We’re told by sources that the worth guidance range has been lowered for the second catastrophe bond to be sponsored by Prologis, Inc., the logistics, warehousing and supply-chain focused real estate owner and investor, while the goal size stays at $95 million for its recent Logistics Re Ltd. (Series 2024-1) US earthquake cat bond issuance.
Artemis reported back at the tip of September that Prologis, Inc. had returned for its second enterprise into the catastrophe bond market, searching for a renewal of its soon to mature first deal.
Prologis secured $95 million of multi-year, earthquake focused property catastrophe insurance protection through the successful issuance of a Logistics Re Ltd. (Series 2021-1) cat bond within the fourth-quarter of 2021.
That first Logistics Re cat bond issued in 2021 is scheduled to mature in December of this yr and so the corporate has now returned to sponsor a renewal, as we reported.
The corporate operates as an actual estate investment trust, each owning and investing in industrial real estate assets, typically linked to the warehousing, logistics and supply-chain sectors and with a United States focus, even though it does have some global operations as well.

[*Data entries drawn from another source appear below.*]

(** The object of a benchmark in a report: its name, its time, its counters, and whatever
    other keys Google Benchmark writes ([run_name], [iterations], [cpu_time] ...) *)
Definition reports (b : suite_benchmark) (bm : obj) : Prop :=
  dict_get "time_unit" bm = Some (JStr "us") /\
  match b with
  | Perf p d suffix time gflops sms =>
      dict_get "name" bm = Some (JStr (perf_name p d suffix)) /\ number_at bm "real_time" time /\
      number_at bm "GFLOPS" gflops /\ number_at bm "SMs_assigned" sms /\
      dict_get "Partitions" bm = None
  | Scaling p suffix time gflops =>
      dict_get "name" bm = Some (JStr (scaling_name p suffix)) /\ number_at bm "real_time" time /\
      number_at bm "Aggregate_GFLOPS" gflops /\ number_at bm "Partitions" (f_of_Z p) /\
      dict_get "GFLOPS" bm = None /\ dict_get "SMs_assigned" bm = None
  end.

(** An element of the array of benchmarks: one of the suite's GEMMs, or anything else *)
Definition entry (j : json) (b : option suite_benchmark) : Prop :=
  match b with
  | Some b => exists bm, j = JObj bm /\ reports b bm
  | None => forall bm name, j = JObj bm -> dict_get "name" bm = Some (JStr name) -> wanted name = false
  end.

Definition suite_row (b : suite_benchmark) : row :=
  match b with
  | Perf p d suffix time gflops sms =>
      mk_row (perf_name p d suffix) (Some p) (Some d) (Some (fmul time (f_of_Z 1000))) (Some gflops)
        (Some sms)
  | Scaling p suffix time gflops =>
      mk_row (scaling_name p suffix) (Some p) None (Some (fmul time (f_of_Z 1000))) (Some gflops) None
  end.

(** A counter is a float: it holds numbers below 2^53.  A suffix has no slash in its parts. *)
Definition countable (b : suite_benchmark) : Prop :=
  match b with
  | Perf _ _ suffix _ _ _ => forallb (no_char "/") suffix = true
  | Scaling p suffix _ _ => forallb (no_char "/") suffix = true /\ 0 < p < 2 ^ 53
  end.

Lemma selected_name name bm :
  dict_get "name" bm = Some (JStr name) -> wanted name = true -> selected (JObj bm) = Some (name, bm).
Proof.
  intros Hn Hw. unfold selected. assert (Hj : jget "name" bm = JStr name) by (unfold jget; by rewrite Hn).
  cbn. by rewrite Hj, Hw.
Qed.

Lemma number_at_float bm key x : number_at bm key x -> to_float (jget key bm) = Ret (Some x).
Proof.
  intros [Hk|(z & Hk & Hz)]; unfold jget; rewrite Hk; [done|].
  change (to_float (default JNull (Some (JInt z)))) with (y ← float_of_int z; Ret (Some y)).
  by rewrite Hz.
Qed.

Lemma absent_float bm key : dict_get key bm = None -> to_float (jget key bm) = Ret None.
Proof. unfold jget. by intros ->. Qed.

Lemma real_time_us bm time : dict_get "time_unit" bm = Some (JStr "us") -> number_at bm "real_time" time ->
  real_time_ns bm = Ret (Some (fmul time (f_of_Z 1000))).
Proof.
  intros Hu Ht. unfold real_time_ns. rewrite (number_at_float _ _ _ Ht). unfold jget. by rewrite Hu.
Qed.

(** The number of a counter *)
Lemma int_of_float_of_Z p : 0 < p < 2 ^ 53 -> int_of_float (f_of_Z p) = Ret p.
Proof.
  intros Hp. destruct p as [|p|p]; [lia| |lia].
  assert (HL : Z.log2 (Zpos p) <= 52) by (apply Z.lt_succ_r, Z.log2_lt_pow2; lia).
  rewrite (int_of_float_exact p 0 _ HL); [by rewrite Z.mul_1_r|done|by apply f_of_Z_exact].
Qed.

Lemma suite_row_of b bm : countable b -> reports b bm ->
  exists name, selected (JObj bm) = Some (name, bm) /\ row_of name bm = Ret (suite_row b).
Proof.
  destruct b as [p d suffix time gflops sms|p suffix time gflops]; intros Hb [Hu Hr].
  - destruct Hr as (Hn & Ht & Hg & Hsm & Hp).
    destruct (suite_names_parse p d suffix Hb) as [[Hw Hname] _]. exists (perf_name p d suffix).
    split; [by apply selected_name|]. unfold row_of.
    by rewrite Hname, (absent_float _ _ Hp), (number_at_float _ _ _ Hg), (real_time_us _ _ Hu Ht),
      (number_at_float _ _ _ Hsm).
  - destruct Hr as (Hn & Ht & Hg & Hp & Hno & Hsm), Hb as [Hs Hb].
    destruct (suite_names_parse p 0 suffix Hs) as [_ [Hw Hname]]. exists (scaling_name p suffix).
    split; [by apply selected_name|]. unfold row_of.
    rewrite Hname, (number_at_float _ _ _ Hp), (absent_float _ _ Hno), (number_at_float _ _ _ Hg),
      (real_time_us _ _ Hu Ht), (absent_float _ _ Hsm). cbn [mbind outcome_bind].
    by rewrite int_of_float_of_Z.
Qed.

Lemma other_not_selected j : entry j None -> selected j = None.
Proof.
  intros Hj. unfold selected, jget. destruct j as [| | | | | |bm]; try done. cbn -[wanted].
  destruct (dict_get "name" bm) as [[| | | |name| |]|] eqn:Hn; try done. cbn -[wanted].
  by rewrite (Hj bm name eq_refl Hn).
Qed.

(** C38: the table of a report of the suite.  Take a report whose array of benchmarks has, in
    any order, benchmarks of the two GEMM fixtures, each with its name, its time in
    microseconds, its counters and any other keys, and any other elements that are not named
    after these fixtures.  Then the script raises nothing and its table has exactly the GEMM
    benchmarks, in the order of the report: the partitions and the dimension that are in the
    name, or the counter of partitions (below 2^53, so that it is exact), the real time in
    nanoseconds, the throughput and the SMs. *)
Theorem suite_report_rows d l bs :
  dict_get "benchmarks" d = Some (JList l) ->
  Forall2 entry l bs ->
  Forall countable (omap id bs) ->
  rows (JObj d) = Ret (map suite_row (omap id bs)).
Proof.
  intros Hd Hl Hc. unfold rows. rewrite Hd. cbn -[mapO omap map]. clear d Hd.
  induction Hl as [|j [b|] l bs Hj _ IH]; [done| |]; cbn [map omap list_omap id] in *.
  - apply Forall_cons in Hc as [Hb Hc]. destruct Hj as (bm & -> & Hr).
    destruct (suite_row_of b bm Hb Hr) as (name & Hs & Hrow).
    rewrite Hs. cbn [mapO fst snd]. by rewrite Hrow, IH.
  - rewrite (other_not_selected j Hj). by apply IH.
Qed.
End Gemm.

(** ** Examples *)

(** What Google Benchmark writes of every benchmark *)
Definition demo_keys (name : string) (time : Z) (counters : obj) : json :=
  JObj ([("name", JStr name); ("family_index", JInt 0); ("run_name", JStr name);
         ("run_type", JStr "iteration"); ("repetitions", JInt 1); ("iterations", JInt 100);
         ("real_time", JFloat (f_of_Z time)); ("cpu_time", JFloat (f_of_Z 3)); ("time_unit", JStr "us")]%string
        ++ counters).

(** A report with a benchmark of another fixture between the two *)
Definition demo_json : obj :=
  [("context", JObj []);
   ("benchmarks", JList
     [demo_keys "GreenCtxGemmPerf/GemmPerf/2/512" 250
        [("GFLOPS", JFloat (f_of_Z 900)); ("SMs_assigned", JFloat (f_of_Z 66))];
      demo_keys "MultiGreenCtxCoexist/2048" 7 [];
      demo_keys "GreenCtxGemmScaling/GemmScaling/4/real_time" 125
        [("Aggregate_GFLOPS", JFloat (f_of_Z 3000)); ("Partitions", JInt 4)]])]%string.

Lemma suite_report_rows_witness :
  Gemm.rows (JObj demo_json) =
  Ret [Gemm.mk_row "GreenCtxGemmPerf/GemmPerf/2/512" (Some 2) (Some 512) (Some (f_of_Z 250000))
         (Some (f_of_Z 900)) (Some (f_of_Z 66));
       Gemm.mk_row "GreenCtxGemmScaling/GemmScaling/4/real_time" (Some 4) None (Some (f_of_Z 125000))
         (Some (f_of_Z 3000)) None].
Proof.
  rewrite (Gemm.suite_report_rows demo_json _
    [Some (Gemm.Perf 2 512 [] (f_of_Z 250) (f_of_Z 900) (f_of_Z 66)); None;
     Some (Gemm.Scaling 4 ["real_time"%string] (f_of_Z 125) (f_of_Z 3000))] eq_refl).
  - vm_compute. reflexivity.
  - repeat constructor.
    + eexists. split; [reflexivity|]. repeat split; by left.
    + intros bm name [= <-] [= <-]. reflexivity.
    + eexists. split; [reflexivity|]. split; [done|]. split; [done|]. split; [by left|].
      split; [by left|]. split; [right; by exists 4|done].
  - repeat constructor.
Defined.

(** Two replays: the violations are those of the first, the switches those of the last. *)
Definition demo_replay (n switches : Z) : json :=
  JObj [("name", JStr "BM/ReplayViolation"); ("violations", JInt n); ("actual_ctx_switches", JInt switches)]%string.

Example replays_mixed :
  match Switch.summarize_trace "random" (JObj [("benchmarks", JList [demo_replay 1 10; demo_replay 2 20])]%string) with
  | Ret row => (dict_get "violations" row, dict_get "actual_ctx_switches" row)
  | Raise _ => (None, None)
  end = (Some (JInt 1), Some (JInt 20)).
Proof. by vm_compute. Qed.

(** A fallback name in an earlier benchmark goes before the own name in a later one. *)
Example forced_switch_first :
  Switch.first_value [[("forced_switch_p50_ns", JInt 900)]; [("switch_p50_ns", JInt 40)]]%string
    (Switch.switch_keys "switch_p50_ns") = Some (JInt 900).
Proof. by vm_compute. Qed.

(** A name whose arguments have labels ends the script. *)
Example labelled_arguments_raise :
  Gemm.parse_name "GreenCtxGemmPerf/GemmPerf/partitions:2/512"
    = Raise (ValueError "invalid literal for int() with base 10").
Proof. by vm_compute. Qed.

SPI Logistics Re Ltd. is aiming to issue a single $95 million Class A tranche of Series 2024-1 catastrophe bond notes that may provide retrocessional reinsurance to Hannover Re, which in turn will then provide the reinsurance on to captive insurer, Solution Insurance Ltd. which can in turn insure Prologis, Inc.

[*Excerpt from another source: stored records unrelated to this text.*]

Definition compare_logits (l1 l2 : T) : outcome comparison :=
  if negb (bool_decide (shape l1 = shape l2)) then Raise (ValueError "Shape mismatch")
  else
    let diff := sub l1 l2 in
    let abs_diff := abs diff in
    let rel_diff := relative_difference diff l2 in
    stats1 ← compute_statistics l1;
    stats2 ← compute_statistics l2;
    dstats ← five_of abs_diff;
    rstats ← five_of rel_diff;
    c3 ← close_share abs_diff "1e-3" tol3;
    c4 ← close_share abs_diff "1e-4" tol4;
    c5 ← close_share abs_diff "1e-5" tol5;
    a3 ← allclose_at l1 l2 "rtol_1e3_atol_1e3" tol3 tol3;
    a4 ← allclose_at l1 l2 "rtol_1e4_atol_1e4" tol4 tol4;
    a5 ← allclose_at l1 l2 "rtol_1e5_atol_1e5" tol5 tol5;
    z3 ← allclose_at l1 l2 "rtol_0_atol_1e3" fzero tol3;
    z4 ← allclose_at l1 l2 "rtol_0_atol_1e4" fzero tol4;
    tops ← mapO (topk_share l1 l2) [1; 5; 10];
    tokens ← (if bool_decide (2 <= length (shape l1))%nat
              then x ← per_token (sub l1 l2); Ret (Some x) else Ret None);
    Ret (mk_comparison stats1 stats2 dstats rstats [c3; c4; c5] [a3; a4; a5; z3; z4] tops tokens).
End compare.

(** ** What is printed *)

(** The number of elements shown: [shape[0] * shape[1] * shape[2] if len(shape) == 3 else
    shape[0] * shape[1]] *)
Definition elements_shown (s : list Z) : outcome Z :=
  match s with
  | [a; b; c] => Ret (a * b * c)
  | a :: b :: _ => Ret (a * b)
  | _ => Raise (IndexError "tuple index out of range")
  end.

Inductive verdict : Type := EffectivelyIdentical | VeryClose | Close | NotableDifferences.

Definition passed (name : string) (r : comparison) : bool := default false (dict_get name (r_allclose r)).

Definition summary (r : comparison) : verdict :=
  if passed "rtol_1e3_atol_1e3" r then EffectivelyIdentical
  else if passed "rtol_1e4_atol_1e4" r then VeryClose
  else if passed "rtol_1e5_atol_1e5" r then Close
  else NotableDifferences.

(** [print_results], down to its verdict; the number of elements is shown with each
    tolerance. *)
Definition print_results (r : comparison) : outcome verdict :=
  _ ← mapO (fun _ => elements_shown (s_shape (logits1_stats r))) (close_tolerance r);
  Ret (summary r).

(** ** The script

    The status is that of the process; the results are printed before they are saved. *)
Section main.
Context {W T Mk Ix : Type} `{LogitTensors T Mk Ix}.
Context (exists_ : string -> W -> bool) (torch_load : string -> M W T)
  (save_results_to_file : comparison -> string -> M W unit).

(** [None]: [FileNotFoundError] *)
Definition load_logits (path : string) : M W (option T) := fun w =>
  if exists_ path w then (t ← torch_load path; mret (Some t)) w else (Ret None, w).

Definition main (logits1 logits2 output : string) (no_save : bool) : M W Z :=
  l1 ← load_logits logits1;
  match l1 with
  | None => mret 1
  | Some l1 =>
      l2 ← load_logits logits2;
      match l2 with
      | None => mret 1
      | Some l2 =>
          r ← lift (compare_logits l1 l2);
          lift (print_results r);;
          when (negb no_save) (save_results_to_file r output);;
          mret 0
      end
  end.
End main.

(** ** What a comparison can say *)

Lemma percent_bounds count total p :
  0 <= count <= total -> total < 2 ^ 46 -> percent count total = Ret p ->
  pfin p /\ 0 <= fval p <= 100 * one.
Proof.
  intros Hc Ht. unfold percent.
  destruct (float_of_int_fval count) as (c & -> & Hc1 & Hc2); [lia|].
  destruct (float_of_int_fval total) as (t & -> & Ht1 & Ht2); [lia|]. cbn [mbind outcome_bind].
  destruct (f_of_Z_fval 100) as [H1 H2]; [lia|].
  destruct (f_of_Z_fval (100 * count)) as [H3 H4]; [lia|].
  rewrite (fmul_exact (f_of_Z 100) c (f_of_Z (100 * count))) by (try done; rewrite H2, Hc2, H4; ring).
  intros Hp. destruct (fdiv_le _ _ (f_of_Z 100) p H3 Ht1 H1 Hp) as [Hpf Hle].
  { rewrite H4, H2, Ht2. pose proof one_pos. nia. }
  split; [done|]. pose proof (pfin_fval p Hpf). lia.
Qed.

(** A share of a whole, as a percentage *)
Definition share_ok (total : Z) (s : share) : Prop :=
  0 <= count s <= total /\ pfin (percentage s) /\ 0 <= fval (percentage s) <= 100 * one.

Section said.
Context {T Mk Ix : Type} `{LogitTensors T Mk Ix}.

(** What PyTorch promises: a tensor that is close within tolerances is close within larger
    ones, and counts are of elements. *)
Context (allclose_monotone : forall l1 l2 r a r' a', fle r r' = true -> fle a a' = true ->
    allclose l1 l2 r a = Ret true -> allclose l1 l2 r' a' = Ret true)
  (mask_counts : forall t x, 0 <= mask_sum (lt_scalar t x) <= numel t).

Lemma share_of_ok c n s : 0 <= c <= n -> n < 2 ^ 46 -> share_of c n = Ret s -> share_ok n s.
Proof.
  intros Hc Hn. unfold share_of. destruct (percent c n) as [p|] eqn:Hp; [|done]. intros [= <-].
  split; [done|]. by eapply percent_bounds.
Qed.

Lemma close_share_ok t name tol ns :
  numel t < 2 ^ 46 -> close_share t name tol = Ret ns -> share_ok (numel t) ns.2.
Proof using mask_counts.
  intros Hn. unfold close_share. destruct (share_of _ _) as [s|] eqn:Hs; [|done]. intros [= <-].
  eapply share_of_ok, Hs; [apply mask_counts|done].
Qed.

(** Only the widest tolerance matters for the verdict. *)
Lemma verdict_of_allclose l1 l2 a3 a4 a5 z3 z4 :
  allclose_at l1 l2 "rtol_1e3_atol_1e3" tol3 tol3 = Ret a3 ->
  allclose_at l1 l2 "rtol_1e4_atol_1e4" tol4 tol4 = Ret a4 ->
  allclose_at l1 l2 "rtol_1e5_atol_1e5" tol5 tol5 = Ret a5 ->
  forall s1 s2 d r c t p, summary (mk_comparison s1 s2 d r c [a3; a4; a5; z3; z4] t p) =
    if bool_decide (allclose l1 l2 tol3 tol3 = Ret true) then EffectivelyIdentical else NotableDifferences.
Proof using allclose_monotone.
  unfold allclose_at. destruct (allclose l1 l2 tol3 tol3) as [b3|] eqn:H3; [|done].
  destruct (allclose l1 l2 tol4 tol4) as [b4|] eqn:H4; [|done].
  destruct (allclose l1 l2 tol5 tol5) as [b5|] eqn:H5; [|done].
  intros [= <-] [= <-] [= <-] s1 s2 d r c t p. unfold summary, passed. cbn.
  destruct b3; [done|]. destruct b4.
  { by rewrite (allclose_monotone l1 l2 tol4 tol4 tol3 tol3 eq_refl eq_refl H4) in H3. }
  destruct b5; [|done]. by rewrite (allclose_monotone l1 l2 tol5 tol5 tol3 tol3 eq_refl eq_refl H5) in H3.
Qed.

The $95 million of Series 2024-1 Class A notes Logistics Re is issuing will provide Prologis with a just over three-year source of US earthquake insurance protection on an indemnity and per-occurrence basis, with maturity slated for mid-December 2027, we’re told.
There might be some overlap in coverage between the 2 cat bonds, because the 2021 issuance matures at that December point, but this recent 2024 cat bond issuance is predicted to settle before the tip of October.
The exposure is again largely focused on California, with assets covered there contributing as much as 95% of the expected loss, similar to the primary deal.
The Logistics Re Series 2024-1 Class A notes could have an attachment point at $400 million of losses to Prologis’ insurance tower and canopy a percentage of losses as much as $550 million, which provides them an initial attachment probability of three.1% and an initial expected lack of 2.6%.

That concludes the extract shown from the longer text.